I started with make samples and used one X-Lite, which could access anonymously, and one Polycom, which needed to register. I configured Queue1 as weight 0, Queue 2 as weight 1, both leastrecent strategy, both with:

member => Local/600@default,,Echo

as the only member (this is the echo test from the demo context).

I then did:

queue pause member Local/600@default queue Queue2

and made a call to Queue2, which stalled, followed by a call to Queue1 which also stalled, until I terminated the first call.

I then unpaused the member on Queue2 and paused them on Queue1, and made the calls with the queues switched. The second call was answered.

Three attachments to follow.

Comments: By: David Woolley (davidw) 2010-07-07 12:41:36

I've uploaded a patch against trunk to handle this problem. When it is checking for a member being able to take work in a higher priority queue, it now first tests whether it is paused in that queue, a relatively cheap test, then, after determining how many available agents there are in the queue, it discounts a conflict if there are none.

This is a belt and braces approach, as the only reason (except maybe a race) I can see for having the number of available members be zero, after we have established that the member is nominally available for the first queue and is also in the second queue, is that they are paused in the second queue.

If one really does go to the second test and the member really isn't available, but others are, and there is more work than members, the presumption is that those other members will take up work that is on offer until there are no available members left, and a retry on the first queue will then succeed.

This patch also applies to 1.6.2, but Local channels, which I used to simplify the test configuration, are not well behaved, as they have an invalid status. Or real world case is with agents.

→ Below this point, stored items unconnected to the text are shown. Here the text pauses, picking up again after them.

(** Both directions: the run of one decoder gives the run of the other. *)
Ltac view_fwd mk :=
  rewrite run_Ok; let H := fresh "H" in intros [? H]; view_inv H;
  match goal with Hw : Forall output_wf ?o, _ : blen ?rp < 65536 |- _ =>
    pose proof (blen_nonneg rp); mk o rp end;
  split; [|reflexivity]; apply run_Ok; eexists; rd_run; view_guard.
Ltac view_bwd :=
  let H := fresh "H" in intros (? & H & ->); apply run_Ok in H as [? H]; rd_inv H; subst; rd_close; subst;
  rewrite ?app_nil_r in *;
  match goal with Hw : Forall output_wf ?o, Hl : length ?o = Z.to_nat ?n, _ : 0 <= blen ?rp < 65536 |- _ =>
    pose proof (blen_outputs _ Hw); apply run_Ok; exists rp; rd_run;
    try lazymatch goal with
    | |- read_commitments _ _ = Ok _ =>
        apply read_commitments_Ok; exists n, o; rewrite app_nil_r; split_and!; try reflexivity
    end;
    try first [exact Hl | exact Hw | by apply negb_false_iff | view_guard]
  end.

Lemma cxfer_view op p v :
  0 <= op < 256 →
  W.cxfer_with op p = Ok v ↔
  ∃ x, Cxfer.decode_with op p = Ok x ∧ v = View (Cxfer.assetId x) (map commitment (Cxfer.outputs x)).
Proof.
  intros Hop. unfold W.cxfer_with, Cxfer.decode_with. split.
  - view_fwd ltac:(fun o rp => eexists (Cxfer.Mk _ _ o rp)).
  - view_bwd.
Qed.

Lemma cxferBound_view p v :
  W.decodeCXferBoundPayload p = Ok v ↔
  ∃ x, CxferBound.decodeCXferBoundPayload p = Ok x ∧
       v = View (CxferBound.assetId x) (map commitment (CxferBound.outputs x)).
Proof.
  unfold W.decodeCXferBoundPayload, CxferBound.decodeCXferBoundPayload. split.
  - view_fwd ltac:(fun o rp => eexists (CxferBound.Mk _ _ _ o rp)).
  - view_bwd.
Qed.

Lemma axfer_view p v :
  W.decodeAxferPayload p = Ok v ↔
  ∃ x, decodeAxferPayload p = Ok x ∧ v = View (Axfer.assetId x) (map commitment (Axfer.outputs x)).
Proof.
  unfold W.decodeAxferPayload, decodeAxferPayload, Axfer.decode_with. split.
  - view_fwd ltac:(fun o rp => eexists (Axfer.Mk _ _ _ o rp)).
  - view_bwd.
Qed.

Lemma axferVar_view op p v :
  0 <= op < 256 →
  W.axfer_var_with op p = Ok v ↔
  ∃ x, AxferVar.decode_with op p = Ok x ∧ v = View (Axfer.assetId x) (map commitment (Axfer.outputs x)).
Proof.
  intros Hop. unfold W.axfer_var_with, AxferVar.decode_with. split.
  - view_fwd ltac:(fun o rp => eexists (Axfer.Mk _ _ _ o rp)).
  - view_bwd.
Qed.

(** ** The note behind an outpoint *)

(** a commitment as the decoders hand it on: a hex string, or bytes where the branch
    converts it itself *)
Inductive declared := Hex (c : bytes) | Raw (c : bytes).
Definition declared_bytes (d : declared) : bytes := match d with Hex c => c | Raw c => c end.
Record parent_note := ParentNote { pn_commitment : declared; pn_asset : bytes }.

(** The two kinds of note the envelope alone does not settle: mints from Ethereum
    ([decodeCrossoutMint]) and exits from the Bitcoin pool (a service's records). *)
Class Records := { crossoutNote : bytes → res (bytes * bytes); poolExit : outpoint → res (bytes * bytes) }.

Section resolve.
Context `{Hash} {SE : Secp} {CH : Chain} {RC : Records}.

(** [if (!x) throw new Error(msg);] *)
Definition or_throw {A} (r : res A) (msg : string) : res A := match r with Ok a => mret a | _ => Throw msg end.
(** ** Updates of the store *)
Lemma pools_put pid p s : pools (ammPoolPut pid p s) = <[pid := p]> (pools s).
Proof. done. Qed.
Lemma pools_record pid h i t s : pools (recordAmmOp pid h i t s) = pools s.
Proof. unfold recordAmmOp. by destruct (negb _). Qed.
Lemma pools_accepted t r s : pools (ammOpAcceptedPut t r s) = pools s.
Proof. done. Qed.
Lemma pools_swap t r s : pools (ammSwapAcceptedPut t r s) = pools s.
Proof. done. Qed.
Lemma pools_append a b pid s : pools (ammPairAppend a b pid s) = pools s.
Proof. unfold ammPairAppend. by case_bool_decide. Qed.

Lemma pair_put pid p s a b : ammPairGet (ammPoolPut pid p s) a b = ammPairGet s a b.
Proof. done. Qed.
Lemma pair_record pid h i t s a b : ammPairGet (recordAmmOp pid h i t s) a b = ammPairGet s a b.
Proof. unfold recordAmmOp. by destruct (negb _). Qed.
Lemma pair_accepted t r s a b : ammPairGet (ammOpAcceptedPut t r s) a b = ammPairGet s a b.
Proof. done. Qed.
Lemma pair_swap t r s a b : ammPairGet (ammSwapAcceptedPut t r s) a b = ammPairGet s a b.
Proof. done. Qed.
Lemma pair_append a b pid s a' b' q :
  q ∈ ammPairGet (ammPairAppend a b pid s) a' b' → q ∈ ammPairGet s a' b' ∨ (a' = a ∧ b' = b ∧ q = pid).
Proof.
  unfold ammPairAppend. case_bool_decide; [by left|]. unfold ammPairGet at 1. cbn [pairs].
  destruct (decide ((a', b') = (a, b))) as [[= -> ->]|Hne].
  - rewrite lookup_insert_eq. cbn. rewrite elem_of_app, list_elem_of_singleton. naive_solver.
  - rewrite lookup_insert_ne by congruence. by left.
Qed.
#[local] Hint Rewrite pools_put pools_record pools_accepted pools_swap pools_append pair_put pair_record pair_accepted pair_swap : amm.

Also, although it doesn't invalidate that the test shows a problem with the unpatched code, the test behaves more realistically if one sets ringinuse=no for both queues.
By: Atis Lezdins (atis) 2010-07-08 10:01:27

Duplicate of ASTERISK-14961

I just don't understand why you need extra variable.

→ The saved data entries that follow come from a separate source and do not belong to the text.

(* ===== verification/AmmModel.v ===== *)
(** * A concrete run of the pool handlers

    Two notes fund a pool, a swap fills at its reserves, and the same transactions are
    scanned again, over the group of [CurveModel].  The witnesses of the pool theorems
    are evaluated on this run. *)
From S2P Require Import Prelude Bytes Crypto EnvelopeScript CodecTransfer CodecPool CodecSlots CodecAmm CodecBatch.
From S2P Require Import Messages AmmMath Curve CurveModel Kernel Notes ChainModel WorkerNotes.
From S2P Require Import AmmPool AmmBatch AmmScan AmmPoolFacts AmmScanFacts AmmErrors.

Definition coinA : bytes := be 32 1.
Definition coinB : bytes := be 32 2.

(** ** Funding *)
Definition fundA : outpoint := Outpoint (be 32 11) 0.
Definition tradeA : outpoint := Outpoint (be 32 11) 1.
Definition fundB : outpoint := Outpoint (be 32 12) 0.
Definition bid_note : outpoint := Outpoint (be 32 13) 0.

Definition funding_payload (a : bytes) (cs : list bytes) : bytes :=
  ok_or [] (encodeCXferPayload (Cxfer.Mk a (zeros 64) (map (λ C, Output C (zeros 8)) cs) (zeros 8))).
Definition funding_tx (payload : bytes) : txn := Txn [TxIn funding (envelope_witness payload) "v1_p2tr"] [] (Some 100) None.
Definition toy_bid : PreauthBid.t :=
  PreauthBid.Mk coinA 1 (zeros 16) (commitment_of 0 4) 2000 (bigintToBytes32 3) 1000 (zeros 64)
    [Output (commitment_of 2000 3) []] (zeros 8).

#[export] Instance amm_chain : Chain := {|
  fetchTx id :=
    if bool_decide (id = be 32 11) then Some (funding_tx (funding_payload coinA [commitment_of 2000 3; commitment_of 100 7]))
    else if bool_decide (id = be 32 12) then Some (funding_tx (funding_payload coinB [commitment_of 2000 5]))
    else if bool_decide (id = be 32 13) then Some (funding_tx (ok_or [] (PreauthBid.encodePreauthBidPayload toy_bid)))
    else None;
  bppEnabled := true; bpRangeAggVerify _ _ := true; bppRangeVerify _ _ := true; trackedNotes _ := None;
  getAssetMeta _ := false; coordsHash _ := []; reflectedHeight := None; poolBinding := None;
  evmNullifierSpent _ := None; serviceParent _ _ := None; strictValidation := false |}.
#[export] Instance no_records : Records := {| crossoutNote _ := Null; poolExit _ := Null |}.
#[export] Instance toy_indexer : Indexer := {|
  mainnet := false;
  ammFetchLauncherPubkeyForAsset _ := NoGate;
  verifyXCurve _ _ _ := true; bpRangeVerify _ _ := true;
  keccak_256 := toy_sha256;
  hash160 m := be 20 (unbe m) |}.

Definition sign (secret : Z) (msg : bytes) : bytes := ok_or [] (signSchnorr (zeros 32) msg (bigintToBytes32 secret)).

(** ** Pool creation *)
Definition toy_pid : bytes := Eval vm_compute in ok_or [] (ammDerivePoolId coinA coinB 30 0 (zeros 33) 0).
Definition toy_init : LpAdd.init := LpAdd.Init 30 [x01] [x01] 0 [] [] (zeros 33) 0 [] 0.
Definition init_with (sa sb : bytes) : LpAdd.t :=
  LpAdd.Mk coinA coinB 2000 2000 1000 (commitment_of 1000 9) (zeros 32) (zeros 169) sa sb (zeros 32) (Some toy_init) 0 (zeros 32) (zeros 32).
Definition init_sig (a : bytes) (o : outpoint) (secret : Z) : bytes :=
  sign secret (ok_or [] (ammLpAddKernelMsg (kernel_of 1 toy_pid a 2000 (init_with [] []) (Side [o] []) 0 (zeros 32) (zeros 32)))).
Definition toy_add : LpAdd.t := Eval vm_compute in init_with (init_sig coinA fundA 3) (init_sig coinB fundB 5).
Definition init_payload : bytes := Eval vm_compute in ok_or [] (LpAdd.encodeLpAdd toy_add).
Definition min_liq_out : bytes := Eval vm_compute in u8b 0x00 ++ u8b 0x14 ++ ok_or [] (ammDeriveMinLiqNumsP2wpkh toy_pid).
Definition init_tx : wtx := WTx (be 32 21) [funding; fundA; fundB] [[]; min_liq_out; []].

(** ** A swap of 100 *)
Definition swap_with (minOut expiry : Z) (ks sg : bytes) : SwapVar.t :=
  SwapVar.Mk toy_pid 0 2000 2000 100 100 100 94 minOut 0 0 expiry (commitment_of 0 4) (commitment_of 100 7) (zeros 33)
    (commitment_of 94 6) (bigintToBytes32 6) [x00] ks sg.
Definition swap_outs (payload refund : bytes) : list bytes :=
  [u8b 0x6a ++ u8b 0x20 ++ sha256 payload; [x51]; []; refund].
Definition swap_ksig : bytes := Eval vm_compute in sign (SECP_N - 7) (ok_or [] (computeKernelMsg coinA [tradeA] [zeros 33] 100)).
Definition swap_isig (minOut expiry : Z) : bytes :=
  let sv := swap_with minOut expiry [] [] in
  sign 4 (ok_or [] (ammSwapVarIntentMsg
    (SwapIntent toy_pid 0 100 100 100 minOut 0 0 expiry (SwapVar.traderPubkey sv) (outpoint_bytes tradeA) [x51]
       (SwapVar.rReceipt sv) (zeros 33) [] [x52]))).
Definition toy_swap (minOut expiry : Z) : SwapVar.t := swap_with minOut expiry swap_ksig (swap_isig minOut expiry).
Definition swap_tx (payload refund : bytes) : wtx := WTx (be 32 22) [funding; tradeA] (swap_outs payload refund).
(** a swap that asks for 80 at least before height 200, and one that expires at 110 *)
Definition swap_in_time : SwapVar.t := Eval vm_compute in toy_swap 80 200.
Definition swap_late : SwapVar.t := Eval vm_compute in toy_swap 80 110.
Definition toy_payload : bytes := Eval vm_compute in ok_or [] (SwapVar.encodeTSwapVarPayload swap_in_time).
Definition late_payload : bytes := Eval vm_compute in ok_or [] (SwapVar.encodeTSwapVarPayload swap_late).

(** ** The run *)
Definition scan_swap (payload refund : bytes) (s : store) : res store :=
  scan_tx 110 2 (swap_tx payload refund) T_SWAP_VAR payload s.
Definition init_store : res store := scan_tx 100 1 init_tx T_LP_ADD init_payload empty_store.
Definition reserves_in (r : res store) : option (Z * Z * Z) :=
  match r with Ok s => option_map (λ p, (reserve_a p, reserve_b p, lp_total_shares p)) (pools s !! toy_pid) | _ => None end.

(** the pool the creation leaves *)
Definition toy_pool : pool := Eval vm_compute in
  Pool coinA coinB (ok_or [] (ammDeriveLpAssetId toy_pid)) 2000 2000 2000 30 (zeros 33) 0 0 0 4000000 100 "xcurve-verified" [] 0.
Lemma init_creates : (match init_store with Ok s => pools s !! toy_pid | _ => None end) = Some toy_pool.
Proof. vm_compute. reflexivity. Qed.

Definition pool_store : store := ammPoolPut toy_pid toy_pool empty_store.
Example swap_fills : reserves_in (scan_swap toy_payload [x52] pool_store) = Some (2100, 1906, 2000).
Proof. vm_compute. reflexivity. Qed.
(** past its expiry the swap refunds, and the pool stays *)
Example swap_expired : reserves_in (scan_swap late_payload [x52] pool_store) = Some (2000, 2000, 2000).
Proof. vm_compute. reflexivity. Qed.
(** scanned twice it moves the pool twice *)
Example swap_twice : reserves_in (s ← scan_swap toy_payload [x52] pool_store; scan_swap toy_payload [x52] s) = Some (2200, 1820, 2000).
Proof. vm_compute. reflexivity. Qed.

(** *** What stops the scan *)
Definition bid_tx : wtx := WTx (be 32 23) [funding; bid_note; fundB] [].
Example bid_input_throws : scan_tx 100 1 bid_tx T_LP_ADD init_payload empty_store = Throw "hex string expected".
Proof. vm_compute. reflexivity. Qed.
Example empty_refund_throws : scan_swap toy_payload [] pool_store = Throw "swap-var intent: refund script required".
Proof. vm_compute. reflexivity. Qed.

(** *** The run as steps *)
Lemma is_Ok_Ok {A} (r : res A) : is_Ok r = true → ∃ a, r = Ok a.
Proof. destruct r as [a| | |]; try discriminate. intros _. by exists a. Qed.
Lemma run_both {A B} (r : res A) (f : A → res B) : is_Ok (r ≫= f) = true → ∃ a b, r = Ok a ∧ f a = Ok b.
Proof. destruct r as [a| | |]; cbn; try discriminate. intros [b Eb]%is_Ok_Ok. exists a, b. split; [reflexivity|exact Eb]. Qed.
Lemma swap_run : ∃ s s', init_store = Ok s ∧ scan_swap toy_payload [x52] s = Ok s'.
Proof. apply run_both. vm_compute. reflexivity. Qed.
Lemma init_pool s : init_store = Ok s → pools s !! toy_pid = Some toy_pool.
Proof. intros E. pose proof init_creates as Ep. by rewrite E in Ep. Qed.
Lemma init_reachable s : init_store = Ok s → reachable s.
Proof.
  unfold init_store. intros E. apply rtc_once. exists 100, 1, init_tx, T_LP_ADD, init_payload. exact E.
Qed.
Lemma swap_step payload r s s' : scan_swap payload r s = Ok s' → step s s'.
Proof. unfold scan_swap. intros E. do 5 eexists. exact E. Qed.

#[export] Instance no_records_len : RecordsLen.
Proof. by split. Qed.

(** *** The swap handler by itself *)
Abbreviation toy_swap_handler := (swap_var_handler 110 2 (swap_tx toy_payload [x52]) toy_payload swap_in_time).
Lemma toy_swap_decodes : SwapVar.decodeTSwapVarPayloadWorker toy_payload = Ok swap_in_time.
Proof. vm_compute. reflexivity. Qed.
Lemma handler_run : ∃ s s', init_store = Ok s ∧ toy_swap_handler s = Ok s'.
Proof. apply (run_both init_store toy_swap_handler). vm_compute. reflexivity. Qed.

Could You test my patch and report results?
By: David Woolley (davidw) 2010-07-08 10:21:44

It would have been nice if someone had spotted this was a duplicate before I got back to work out the patch - I left it for a while in the hope of not having to do the patch myself :-( ; it would have been even nicer if your patch had been committed.

As the comments say, I've used a belt and braces approach. Your patch covers the case where the member is paused. The extra logic in mine will handle the same case, but less efficiently, as it will count the number available. It will also handle any other case where the member is not actually considered available in q, even though I cannot think of any such case. I still kept the direct test for paused, as it is much more efficient.

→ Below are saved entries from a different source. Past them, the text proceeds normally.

(** ** The invariant *)
Definition scale : Z := 2 ^ FARM_ACC_FIXED_POINT_SHIFT.

(** what a bond has accrued and not been paid, in fixed point *)
Definition accrued (f : farm) (b : bond) : Z := bond_amount b * (acc_reward_per_share f - entry_acc_per_share b).
Definition owed (bs : gmap bytes bond) (fid : bytes) (f : farm) : Z := msum (own fid (accrued f)) bs.
(** the rewards the schedule has not emitted yet *)
Definition unemitted (f : farm) : Z := reward_per_block f * (end_height f - last_update_height f).

Record farm_ok (bs : gmap bytes bond) (fid : bytes) (f : farm) : Prop := FarmOk {
  fo_rate : 0 < reward_per_block f < 2 ^ 32;
  fo_total : reward_total f = reward_per_block f * (end_height f - start_height f) ∧ reward_total f < 2 ^ 63;
  fo_last : start_height f <= last_update_height f <= end_height f;
  fo_acc : 0 <= acc_reward_per_share f;
  fo_bonded : total_bonded f = msum (own fid bond_amount) bs;
  fo_treasury : 0 <= treasury_remaining f <= reward_total f;
  fo_refunded : refunded f = true → treasury_remaining f = 0;
  fo_solvent : refunded f = false → owed bs fid f <= scale * (treasury_remaining f - unemitted f) }.

Record bond_ok (fs : gmap bytes farm) (b : bond) : Prop := BondOk {
  bo_amount : AMM_FARM_MIN_BOND <= bond_amount b;
  bo_entry : ∃ f, fs !! bd_farm b = Some f ∧ 0 <= entry_acc_per_share b <= acc_reward_per_share f }.

Record fstore_ok (fs : fstore) : Prop := FStoreOk {
  so_farms : ∀ fid f, farms fs !! fid = Some f → farm_ok (bonds fs) fid f;
  so_bonds : ∀ id b, bonds fs !! id = Some b → bond_ok (farms fs) b }.

Definition empty_fstore : fstore := FStore ∅ ∅ ∅ ∅ ∅ ∅.
Lemma empty_fstore_ok : fstore_ok empty_fstore.
Proof. by split. Qed.

(** The bonds of a farm are good for its sums. *)
Lemma bonds_positive fs fid f :
  fstore_ok fs → farms fs !! fid = Some f →
  ∀ k b, bonds fs !! k = Some b → bd_farm b = fid →
    0 < bond_amount b ∧ 0 <= entry_acc_per_share b <= acc_reward_per_share f.
Proof.
  intros Hs Ef k b Hk <-. destruct (so_bonds _ Hs _ _ Hk) as [Ha (f' & Ef' & He)].
  rewrite Ef in Ef'. injection Ef' as <-. unfold AMM_FARM_MIN_BOND in Ha. lia.
Qed.

(** ** The accumulator *)
(** Two farms that differ in the accumulator alone. *)
Lemma scale_pos : 0 < scale.
Proof. done. Qed.

(** The rewards of the blocks since the last update, in fixed point, are split over the
    bonded shares and rounded down. *)
Lemma crystallize_cases f h :
  start_height f <= last_update_height f <= end_height f → 0 < reward_per_block f →
  let h' := Z.min h (end_height f) in
  (h' <= last_update_height f ∧ _farmCrystallize f h = f) ∨
  (last_update_height f < h' ∧
   _farmCrystallize f h =
     with_acc f (acc_reward_per_share f +
       (if 0 <? total_bonded f
        then scale * (reward_per_block f * (h' - last_update_height f)) / total_bonded f else 0)) h').
Proof.
  intros Hl Hr h'. unfold _farmCrystallize.
  assert (E : (if h >? end_height f then end_height f else h) = h').
  { subst h'. destruct (Z.gtb_spec h (end_height f)); lia. }
  rewrite E. clearbody h'. destruct (Z.leb_spec h' (last_update_height f)); [by left|]. right. split; [done|].
  rewrite (proj2 (Z.ltb_ge h' (start_height f))) by lia.
  rewrite (proj2 (Z.ltb_ge (last_update_height f) (start_height f))) by lia.
  rewrite !Z.gtb_ltb. rewrite (proj2 (Z.ltb_lt 0 (h' - last_update_height f))) by lia. rewrite andb_true_r.
  destruct (Z.ltb_spec 0 (total_bonded f)); [|by rewrite Z.add_0_r].
  rewrite Z.shiftl_mul_pow2 by done. fold scale. pose proof scale_pos. rewrite Z.quot_div_nonneg by (try apply Z.mul_nonneg_nonneg; try apply Z.mul_nonneg_nonneg; lia).
  do 3 f_equal. lia.
Qed.

Lemma crystallize_frame f h :
  fm_pool (_farmCrystallize f h) = fm_pool f ∧ reward_per_block (_farmCrystallize f h) = reward_per_block f ∧
  reward_total (_farmCrystallize f h) = reward_total f ∧ start_height (_farmCrystallize f h) = start_height f ∧
  end_height (_farmCrystallize f h) = end_height f ∧ total_bonded (_farmCrystallize f h) = total_bonded f ∧
  treasury_remaining (_farmCrystallize f h) = treasury_remaining f ∧ refunded (_farmCrystallize f h) = refunded f ∧
  fm_txid (_farmCrystallize f h) = fm_txid f.
Proof. unfold _farmCrystallize. repeat case_match; done. Qed.

(** Moving the accumulator by [d] adds [d] per bonded share to what is owed. *)
Lemma owed_acc bs fid f d last : owed bs fid (with_acc f (acc_reward_per_share f + d) last) = owed bs fid f + d * msum (own fid bond_amount) bs.
Proof.
  unfold owed. rewrite <- own_scale, <- own_add. apply own_ext. intros k b _ _. unfold accrued. cbn. lia.
Qed.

The extra variable was to avoid calling a non-const function twice.

I have no doubt that your patch will work where the problem is that the member is paused, which is the only case that I know can definitely happen.
By: David Woolley (davidw) 2010-11-12 08:57:39.000-0600

Just a reminder, this duplicates ASTERISK-14961 (although it includes some additional defensive coding).
By: Terry Wilson (twilson) 2011-08-24 15:40:32.698-0500

I have verified that both Asterisk 1.8 and trunk work properly here. Created queue1, weight 1; and queue2, weight 0. Added SIP/6001 to both queue1 and queue2 and paused SIP/6001 in queue1. Made call to queue1, SIP/6001 did not ring. Made call to queue2, SIP/6001 correctly rang. This looks like it was fixed here:

If you look at the function num_available_members() you can see that the return value is only incremented if !mem->paused, so paused members should already be filtered out.

If you could verify by testing a checkout from Asterisk 1.8 branch or trunk, I would appreciate it. Otherwise, I'll just close this. Thanks.
By: Terry Wilson (twilson) 2011-08-29 11:57:30.473-0500

Appears to already have been fixed.